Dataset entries
- - -

(* ===== verification/Interleave.v ===== *)
(** Interleave: programs of atomic steps over a shared state, and a logic for them.

    The components whose operations hold an OS lock across calls, wait for
    another thread, or work without a lock (Atomic, RwLock, Mutex, Thread) do
    not fit the lock discipline of Machine.  Their functions are programs whose
    steps are arbitrary atomic state transformers; each file defines its own
    steps for the OS calls and memory accesses of its source file.

    The logic is an Owicki-Gries style one: every running operation has a ghost
    value, the invariant ranges over the trace, the state and the ghost values
    of all running operations, and every step of every operation keeps it. *)
From stdpp Require Import base gmap list.
From Stdlib Require Import ZArith Lia.
From S2P Require Import Prelude.

(** ** Programs *)

Record lang := Lang {
  lS : Type;    (** the shared state *)
  lO : Type;    (** operations with their arguments *)
  lR : Type;    (** results, out-parameters included *)
  lE : Type;    (** visible effects *)
}.

(** What one step shows: an OS call (or a test hook in its place) answered with
    a failing status, or an effect. *)
Inductive event (L : lang) := Failed (st : Z) | Effect (e : lE L).
Arguments Failed {L} st.
Arguments Effect {L} & e.

(** An atomic step of thread [t], given the status [a] the environment answers
    and the thread [v] it picks, where the step affects another thread. *)
Definition action (L : lang) (A : Type) : Type :=
  tid -> Z -> tid -> lS L -> outcome (A * lS L * list (event L)).

Inductive prog (L : lang) : Type :=
| Ret (r : lR L)                                    (** return from the operation *)
| Abort                                             (** abort() *)
| Act {A : Type} (f : action L A) (k : A -> prog L)
| Fork (o : lO L) (f : tid -> lS L -> outcome (lS L)) (k : Z -> prog L).
    (** thread creation: the new thread runs [o]; [f] gets its identity *)
Arguments Ret {L} & r.
Arguments Abort {L}.
Arguments Act {L A} & f k.
Arguments Fork {L} & o f k.

Declare Scope iprog_scope.
Delimit Scope iprog_scope with iprog.
Notation "x <- c ;; k" := (c (fun x => k))
  (at level 100, c at next level, k at level 200, right associativity, only parsing) : iprog_scope.
Notation "c ;; k" := (c k) (at level 100, k at level 200, right associativity, only parsing) : iprog_scope.

(** The code of a component: the body of each operation, what a call does to
    the client's side of the state (it needs a handle, say, and [None] is a call
    no client can make), and what its return does. *)
Record code (L : lang) := Code {
  body : lO L -> prog L;
  enter : tid -> lO L -> lS L -> option (lS L);
  leave : tid -> lO L -> lR L -> lS L -> lS L;
}.
Arguments body {L} _ _.
Arguments enter {L} _ _ _ _.
Arguments leave {L} _ _ _ _ _.

(** A call reports the status of the first call in it that failed. *)
Definition reports {L} (es : list (event L)) (st : Z) : Prop :=
  match es with
  | [] => st = 0
  | Failed e :: _ => st = e /\ e <> 0
  | Effect _ :: _ => False
  end.

(** ** The machine *)

Inductive label (L : lang) :=
| LInv (t : tid) (o : lO L)
| LRes (t : tid) (o : lO L) (r : lR L)
| LEv (t : tid) (e : event L).
Arguments LInv {L} t o.
Arguments LRes {L} t o r.
Arguments LEv {L} t e.

Record config (L : lang) := Config {
  state : lS L;
  frames : gmap tid (lO L * prog L);
}.
Arguments Config {L} _ _.
Arguments state {L} _.
Arguments frames {L} _.

(** [CStep t a v]: thread [t] takes its next step; the environment answers [a]
    and picks [v], the identity of a thread that is created or woken. *)
Inductive choice (L : lang) :=
| CInvoke (t : tid) (o : lO L)
| CStep (t : tid) (a : Z) (v : tid).
Arguments CInvoke {L} t o.
Arguments CStep {L} t a v.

- - -

REQUIREMENT →
Copy each line above exactly as it stands.

WRITTEN SOLUTION →
(* ===== verification/Interleave.v ===== *)
(** Interleave: programs of atomic steps over a shared state, and a logic for them.

    The components whose operations hold an OS lock across calls, wait for
    another thread, or work without a lock (Atomic, RwLock, Mutex, Thread) do
    not fit the lock discipline of Machine.  Their functions are programs whose
    steps are arbitrary atomic state transformers; each file defines its own
    steps for the OS calls and memory accesses of its source file.

    The logic is an Owicki-Gries style one: every running operation has a ghost
    value, the invariant ranges over the trace, the state and the ghost values
    of all running operations, and every step of every operation keeps it. *)
From stdpp Require Import base gmap list.
From Stdlib Require Import ZArith Lia.
From S2P Require Import Prelude.

(** ** Programs *)

Record lang := Lang {
  lS : Type;    (** the shared state *)
  lO : Type;    (** operations with their arguments *)
  lR : Type;    (** results, out-parameters included *)
  lE : Type;    (** visible effects *)
}.

(** What one step shows: an OS call (or a test hook in its place) answered with
    a failing status, or an effect. *)
Inductive event (L : lang) := Failed (st : Z) | Effect (e : lE L).
Arguments Failed {L} st.
Arguments Effect {L} & e.

(** An atomic step of thread [t], given the status [a] the environment answers
    and the thread [v] it picks, where the step affects another thread. *)
Definition action (L : lang) (A : Type) : Type :=
  tid -> Z -> tid -> lS L -> outcome (A * lS L * list (event L)).

Inductive prog (L : lang) : Type :=
| Ret (r : lR L)                                    (** return from the operation *)
| Abort                                             (** abort() *)
| Act {A : Type} (f : action L A) (k : A -> prog L)
| Fork (o : lO L) (f : tid -> lS L -> outcome (lS L)) (k : Z -> prog L).
    (** thread creation: the new thread runs [o]; [f] gets its identity *)
Arguments Ret {L} & r.
Arguments Abort {L}.
Arguments Act {L A} & f k.
Arguments Fork {L} & o f k.

Declare Scope iprog_scope.
Delimit Scope iprog_scope with iprog.
Notation "x <- c ;; k" := (c (fun x => k))
  (at level 100, c at next level, k at level 200, right associativity, only parsing) : iprog_scope.
Notation "c ;; k" := (c k) (at level 100, k at level 200, right associativity, only parsing) : iprog_scope.

(** The code of a component: the body of each operation, what a call does to
    the client's side of the state (it needs a handle, say, and [None] is a call
    no client can make), and what its return does. *)
Record code (L : lang) := Code {
  body : lO L -> prog L;
  enter : tid -> lO L -> lS L -> option (lS L);
  leave : tid -> lO L -> lR L -> lS L -> lS L;
}.
Arguments body {L} _ _.
Arguments enter {L} _ _ _ _.
Arguments leave {L} _ _ _ _ _.

(** A call reports the status of the first call in it that failed. *)
Definition reports {L} (es : list (event L)) (st : Z) : Prop :=
  match es with
  | [] => st = 0
  | Failed e :: _ => st = e /\ e <> 0
  | Effect _ :: _ => False
  end.

(** ** The machine *)

Inductive label (L : lang) :=
| LInv (t : tid) (o : lO L)
| LRes (t : tid) (o : lO L) (r : lR L)
| LEv (t : tid) (e : event L).
Arguments LInv {L} t o.
Arguments LRes {L} t o r.
Arguments LEv {L} t e.

Record config (L : lang) := Config {
  state : lS L;
  frames : gmap tid (lO L * prog L);
}.
Arguments Config {L} _ _.
Arguments state {L} _.
Arguments frames {L} _.

(** [CStep t a v]: thread [t] takes its next step; the environment answers [a]
    and picks [v], the identity of a thread that is created or woken. *)
Inductive choice (L : lang) :=
| CInvoke (t : tid) (o : lO L)
| CStep (t : tid) (a : Z) (v : tid).
Arguments CInvoke {L} t o.
Arguments CStep {L} t a v.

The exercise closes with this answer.